→ **Instructions for the task**
Repeat verbatim, and only, the lines of the data below, beginning at the line that contains "From stdpp Require" and stopping after the line that contains "let k := String.length suffix in".

Start of Working data

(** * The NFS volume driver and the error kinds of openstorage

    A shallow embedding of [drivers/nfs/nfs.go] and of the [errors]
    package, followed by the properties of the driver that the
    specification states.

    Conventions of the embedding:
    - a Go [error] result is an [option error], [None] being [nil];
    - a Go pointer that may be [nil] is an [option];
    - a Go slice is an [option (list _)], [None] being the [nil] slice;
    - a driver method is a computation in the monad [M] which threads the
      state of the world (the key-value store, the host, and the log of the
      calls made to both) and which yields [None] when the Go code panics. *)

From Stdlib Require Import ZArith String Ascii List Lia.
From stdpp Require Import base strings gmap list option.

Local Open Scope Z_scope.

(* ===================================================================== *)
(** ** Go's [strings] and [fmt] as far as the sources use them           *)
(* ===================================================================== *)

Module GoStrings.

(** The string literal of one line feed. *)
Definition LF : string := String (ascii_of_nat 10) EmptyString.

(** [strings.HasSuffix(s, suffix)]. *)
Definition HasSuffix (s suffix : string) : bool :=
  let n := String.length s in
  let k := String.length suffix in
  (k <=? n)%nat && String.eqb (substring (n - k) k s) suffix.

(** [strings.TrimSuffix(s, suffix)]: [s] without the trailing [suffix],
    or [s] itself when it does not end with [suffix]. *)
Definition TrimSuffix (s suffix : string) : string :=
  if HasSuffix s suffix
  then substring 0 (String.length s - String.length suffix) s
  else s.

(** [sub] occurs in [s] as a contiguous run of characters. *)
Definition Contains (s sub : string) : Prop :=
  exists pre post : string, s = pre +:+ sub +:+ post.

End of Working data
Start of Working data

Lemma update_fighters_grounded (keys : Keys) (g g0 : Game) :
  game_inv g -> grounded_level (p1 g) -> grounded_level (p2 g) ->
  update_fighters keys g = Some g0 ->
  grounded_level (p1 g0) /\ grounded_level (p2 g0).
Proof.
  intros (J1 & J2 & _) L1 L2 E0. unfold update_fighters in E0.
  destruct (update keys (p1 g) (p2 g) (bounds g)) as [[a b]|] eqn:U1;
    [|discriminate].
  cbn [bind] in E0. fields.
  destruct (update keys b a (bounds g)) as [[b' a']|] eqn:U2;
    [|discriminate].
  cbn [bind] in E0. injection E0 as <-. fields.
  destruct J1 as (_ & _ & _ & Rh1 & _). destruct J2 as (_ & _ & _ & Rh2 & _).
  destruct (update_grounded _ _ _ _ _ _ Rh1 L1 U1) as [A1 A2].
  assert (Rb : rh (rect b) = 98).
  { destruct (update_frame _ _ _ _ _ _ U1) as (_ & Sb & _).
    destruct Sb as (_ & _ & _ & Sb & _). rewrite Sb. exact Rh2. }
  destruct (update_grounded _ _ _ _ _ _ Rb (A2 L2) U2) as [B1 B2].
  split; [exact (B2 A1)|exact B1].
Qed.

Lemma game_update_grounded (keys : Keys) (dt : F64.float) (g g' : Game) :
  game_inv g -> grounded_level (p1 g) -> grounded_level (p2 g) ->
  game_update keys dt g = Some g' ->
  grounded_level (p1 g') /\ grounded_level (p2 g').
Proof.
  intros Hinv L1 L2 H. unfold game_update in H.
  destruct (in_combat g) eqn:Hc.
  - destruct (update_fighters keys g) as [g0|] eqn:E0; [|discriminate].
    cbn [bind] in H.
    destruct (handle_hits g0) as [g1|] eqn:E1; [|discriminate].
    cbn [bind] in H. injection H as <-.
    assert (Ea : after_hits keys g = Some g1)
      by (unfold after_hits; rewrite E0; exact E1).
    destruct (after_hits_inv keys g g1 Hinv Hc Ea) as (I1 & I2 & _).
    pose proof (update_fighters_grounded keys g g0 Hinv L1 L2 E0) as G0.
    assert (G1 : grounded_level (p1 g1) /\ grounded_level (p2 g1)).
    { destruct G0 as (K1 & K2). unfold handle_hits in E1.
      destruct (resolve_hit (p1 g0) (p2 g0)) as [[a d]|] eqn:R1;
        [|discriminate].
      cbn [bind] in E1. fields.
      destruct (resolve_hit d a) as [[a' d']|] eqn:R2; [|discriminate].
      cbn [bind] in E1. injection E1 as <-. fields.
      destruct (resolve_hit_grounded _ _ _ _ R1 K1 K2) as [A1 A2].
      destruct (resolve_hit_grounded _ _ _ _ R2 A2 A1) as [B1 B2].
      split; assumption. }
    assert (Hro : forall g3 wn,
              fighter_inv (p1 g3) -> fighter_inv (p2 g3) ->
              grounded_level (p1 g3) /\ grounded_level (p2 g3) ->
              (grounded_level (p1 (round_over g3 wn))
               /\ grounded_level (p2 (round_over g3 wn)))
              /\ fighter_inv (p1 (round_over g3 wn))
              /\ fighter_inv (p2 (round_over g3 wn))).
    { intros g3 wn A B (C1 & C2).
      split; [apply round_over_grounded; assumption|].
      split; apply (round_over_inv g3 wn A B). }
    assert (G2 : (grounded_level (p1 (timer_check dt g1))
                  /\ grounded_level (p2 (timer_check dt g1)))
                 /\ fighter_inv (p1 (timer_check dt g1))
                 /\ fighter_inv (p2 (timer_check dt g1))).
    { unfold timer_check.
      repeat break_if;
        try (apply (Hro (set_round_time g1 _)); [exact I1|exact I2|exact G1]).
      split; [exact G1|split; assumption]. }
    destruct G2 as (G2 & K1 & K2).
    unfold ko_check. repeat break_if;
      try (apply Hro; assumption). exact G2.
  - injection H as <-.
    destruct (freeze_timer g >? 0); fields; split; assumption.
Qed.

End of Working data
Start of Working data

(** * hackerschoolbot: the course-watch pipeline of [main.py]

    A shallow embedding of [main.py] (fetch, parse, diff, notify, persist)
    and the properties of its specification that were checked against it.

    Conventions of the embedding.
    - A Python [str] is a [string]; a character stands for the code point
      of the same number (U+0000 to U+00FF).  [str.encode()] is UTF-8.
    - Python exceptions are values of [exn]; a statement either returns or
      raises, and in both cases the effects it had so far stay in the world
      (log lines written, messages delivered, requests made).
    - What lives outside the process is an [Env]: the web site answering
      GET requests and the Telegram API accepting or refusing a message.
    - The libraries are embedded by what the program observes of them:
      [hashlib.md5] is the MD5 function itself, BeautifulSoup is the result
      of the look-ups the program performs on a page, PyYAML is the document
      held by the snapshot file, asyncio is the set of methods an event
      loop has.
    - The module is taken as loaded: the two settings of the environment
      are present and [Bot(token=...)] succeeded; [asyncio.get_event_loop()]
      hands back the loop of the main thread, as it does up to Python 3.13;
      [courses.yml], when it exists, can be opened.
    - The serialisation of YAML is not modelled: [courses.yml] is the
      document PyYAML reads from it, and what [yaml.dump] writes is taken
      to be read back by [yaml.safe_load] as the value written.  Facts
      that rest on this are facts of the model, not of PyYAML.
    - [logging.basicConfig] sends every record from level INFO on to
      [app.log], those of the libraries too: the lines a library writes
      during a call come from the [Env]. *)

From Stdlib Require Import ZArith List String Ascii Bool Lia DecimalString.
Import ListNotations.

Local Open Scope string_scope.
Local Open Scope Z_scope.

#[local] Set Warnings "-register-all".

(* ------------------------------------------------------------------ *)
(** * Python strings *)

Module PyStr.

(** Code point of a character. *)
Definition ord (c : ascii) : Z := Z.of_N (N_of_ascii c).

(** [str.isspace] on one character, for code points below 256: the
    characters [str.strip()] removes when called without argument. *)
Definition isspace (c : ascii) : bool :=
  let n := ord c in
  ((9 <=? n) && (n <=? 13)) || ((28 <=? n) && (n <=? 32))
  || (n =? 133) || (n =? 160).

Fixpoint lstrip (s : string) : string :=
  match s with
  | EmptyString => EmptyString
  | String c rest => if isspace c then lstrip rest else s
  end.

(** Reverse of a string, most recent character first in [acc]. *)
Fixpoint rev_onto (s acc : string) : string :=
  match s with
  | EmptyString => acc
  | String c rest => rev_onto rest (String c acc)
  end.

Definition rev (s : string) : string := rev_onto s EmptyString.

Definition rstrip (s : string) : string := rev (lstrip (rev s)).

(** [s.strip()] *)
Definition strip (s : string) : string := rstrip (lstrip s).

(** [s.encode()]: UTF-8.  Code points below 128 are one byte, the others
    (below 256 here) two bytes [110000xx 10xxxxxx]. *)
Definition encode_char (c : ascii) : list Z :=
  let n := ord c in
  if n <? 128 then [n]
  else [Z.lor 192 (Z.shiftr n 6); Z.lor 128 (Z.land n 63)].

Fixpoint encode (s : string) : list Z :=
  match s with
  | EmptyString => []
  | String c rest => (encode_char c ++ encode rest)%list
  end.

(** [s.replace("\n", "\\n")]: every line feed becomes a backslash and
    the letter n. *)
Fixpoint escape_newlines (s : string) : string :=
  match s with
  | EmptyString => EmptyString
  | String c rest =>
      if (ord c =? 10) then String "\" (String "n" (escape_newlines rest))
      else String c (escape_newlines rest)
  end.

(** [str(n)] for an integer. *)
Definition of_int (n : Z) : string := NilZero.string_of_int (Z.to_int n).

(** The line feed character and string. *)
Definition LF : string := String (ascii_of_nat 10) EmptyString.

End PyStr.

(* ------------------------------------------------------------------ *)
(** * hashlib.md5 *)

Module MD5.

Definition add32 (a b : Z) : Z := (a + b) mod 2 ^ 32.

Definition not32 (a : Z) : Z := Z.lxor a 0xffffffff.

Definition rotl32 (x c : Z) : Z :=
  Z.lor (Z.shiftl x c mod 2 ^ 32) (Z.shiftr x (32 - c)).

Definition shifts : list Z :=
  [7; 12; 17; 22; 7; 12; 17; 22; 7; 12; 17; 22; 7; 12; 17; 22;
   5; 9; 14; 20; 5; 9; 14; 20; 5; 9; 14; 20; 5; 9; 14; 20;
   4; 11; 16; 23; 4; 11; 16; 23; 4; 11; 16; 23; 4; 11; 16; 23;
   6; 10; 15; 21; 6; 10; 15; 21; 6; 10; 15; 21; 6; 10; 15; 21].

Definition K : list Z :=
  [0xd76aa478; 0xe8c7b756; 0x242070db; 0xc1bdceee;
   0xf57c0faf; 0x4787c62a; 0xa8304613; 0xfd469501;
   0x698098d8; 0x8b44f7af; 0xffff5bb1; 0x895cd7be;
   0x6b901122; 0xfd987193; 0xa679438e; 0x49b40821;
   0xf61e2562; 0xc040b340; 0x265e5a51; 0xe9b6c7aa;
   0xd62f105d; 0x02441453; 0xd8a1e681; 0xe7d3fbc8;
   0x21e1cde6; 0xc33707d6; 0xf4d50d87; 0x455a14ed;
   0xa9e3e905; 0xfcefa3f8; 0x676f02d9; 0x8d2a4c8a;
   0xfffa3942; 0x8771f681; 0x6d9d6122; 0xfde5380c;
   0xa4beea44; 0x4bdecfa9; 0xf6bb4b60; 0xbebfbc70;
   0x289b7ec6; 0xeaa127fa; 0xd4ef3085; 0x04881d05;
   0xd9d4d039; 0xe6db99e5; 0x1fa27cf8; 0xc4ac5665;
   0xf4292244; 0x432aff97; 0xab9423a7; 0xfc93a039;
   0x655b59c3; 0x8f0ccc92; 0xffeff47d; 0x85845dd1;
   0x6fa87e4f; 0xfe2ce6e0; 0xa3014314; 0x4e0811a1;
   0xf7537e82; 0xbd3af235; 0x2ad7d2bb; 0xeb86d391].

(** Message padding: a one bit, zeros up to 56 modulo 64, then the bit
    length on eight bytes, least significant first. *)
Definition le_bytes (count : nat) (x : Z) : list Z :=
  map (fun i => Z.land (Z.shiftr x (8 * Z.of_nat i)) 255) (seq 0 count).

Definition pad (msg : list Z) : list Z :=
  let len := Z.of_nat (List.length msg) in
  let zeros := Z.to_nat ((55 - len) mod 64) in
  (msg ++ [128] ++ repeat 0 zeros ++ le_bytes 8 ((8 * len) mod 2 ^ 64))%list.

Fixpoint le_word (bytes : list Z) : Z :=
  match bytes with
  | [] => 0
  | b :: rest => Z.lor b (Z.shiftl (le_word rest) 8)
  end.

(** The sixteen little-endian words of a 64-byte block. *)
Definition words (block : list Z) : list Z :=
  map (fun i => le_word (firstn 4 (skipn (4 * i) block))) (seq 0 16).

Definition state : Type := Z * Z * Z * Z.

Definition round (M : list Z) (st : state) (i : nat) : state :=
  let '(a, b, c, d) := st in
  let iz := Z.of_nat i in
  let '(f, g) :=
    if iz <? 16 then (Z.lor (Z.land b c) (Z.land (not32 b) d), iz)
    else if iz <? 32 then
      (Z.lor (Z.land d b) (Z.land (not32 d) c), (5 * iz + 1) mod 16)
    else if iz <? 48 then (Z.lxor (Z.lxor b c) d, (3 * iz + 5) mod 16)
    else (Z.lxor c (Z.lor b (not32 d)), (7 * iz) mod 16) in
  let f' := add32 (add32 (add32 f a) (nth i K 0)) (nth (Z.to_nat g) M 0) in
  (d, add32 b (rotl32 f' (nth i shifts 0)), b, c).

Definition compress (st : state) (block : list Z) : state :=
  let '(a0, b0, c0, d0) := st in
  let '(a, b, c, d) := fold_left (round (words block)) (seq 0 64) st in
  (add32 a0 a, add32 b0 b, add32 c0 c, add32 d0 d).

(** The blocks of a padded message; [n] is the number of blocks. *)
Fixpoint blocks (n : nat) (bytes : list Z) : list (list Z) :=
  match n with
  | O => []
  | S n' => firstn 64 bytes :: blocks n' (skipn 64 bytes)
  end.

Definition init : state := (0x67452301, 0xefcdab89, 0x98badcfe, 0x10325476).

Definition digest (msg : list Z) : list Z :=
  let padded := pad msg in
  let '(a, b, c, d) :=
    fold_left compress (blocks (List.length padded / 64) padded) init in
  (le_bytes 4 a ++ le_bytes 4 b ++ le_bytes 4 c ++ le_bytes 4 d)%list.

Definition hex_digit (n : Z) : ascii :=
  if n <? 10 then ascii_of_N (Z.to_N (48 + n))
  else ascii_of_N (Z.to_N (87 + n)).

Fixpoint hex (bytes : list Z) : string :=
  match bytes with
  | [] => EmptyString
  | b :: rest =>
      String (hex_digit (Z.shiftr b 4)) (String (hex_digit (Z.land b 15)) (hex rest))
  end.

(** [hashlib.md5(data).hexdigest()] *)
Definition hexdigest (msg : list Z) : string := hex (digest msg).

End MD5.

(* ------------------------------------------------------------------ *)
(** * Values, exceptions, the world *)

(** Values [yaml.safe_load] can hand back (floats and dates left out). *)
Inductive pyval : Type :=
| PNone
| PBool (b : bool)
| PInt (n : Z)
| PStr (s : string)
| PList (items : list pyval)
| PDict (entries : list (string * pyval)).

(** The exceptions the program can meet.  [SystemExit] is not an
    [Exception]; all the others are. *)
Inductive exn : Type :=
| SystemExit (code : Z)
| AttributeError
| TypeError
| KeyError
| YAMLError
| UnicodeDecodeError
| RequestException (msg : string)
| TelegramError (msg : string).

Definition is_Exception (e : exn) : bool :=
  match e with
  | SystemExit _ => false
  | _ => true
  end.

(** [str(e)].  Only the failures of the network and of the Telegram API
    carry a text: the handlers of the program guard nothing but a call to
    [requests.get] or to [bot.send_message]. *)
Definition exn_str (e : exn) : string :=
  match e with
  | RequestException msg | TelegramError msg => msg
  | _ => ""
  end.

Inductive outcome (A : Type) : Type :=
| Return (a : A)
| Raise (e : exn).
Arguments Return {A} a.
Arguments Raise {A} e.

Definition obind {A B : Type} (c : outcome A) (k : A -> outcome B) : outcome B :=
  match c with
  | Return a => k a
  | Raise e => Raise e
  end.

End of Working data

→ **Exercise result**
From stdpp Require Import base strings gmap list option.

Local Open Scope Z_scope.

(* ===================================================================== *)
(** ** Go's [strings] and [fmt] as far as the sources use them           *)
(* ===================================================================== *)

Module GoStrings.

(** The string literal of one line feed. *)
Definition LF : string := String (ascii_of_nat 10) EmptyString.

(** [strings.HasSuffix(s, suffix)]. *)
Definition HasSuffix (s suffix : string) : bool :=
  let n := String.length s in
  let k := String.length suffix in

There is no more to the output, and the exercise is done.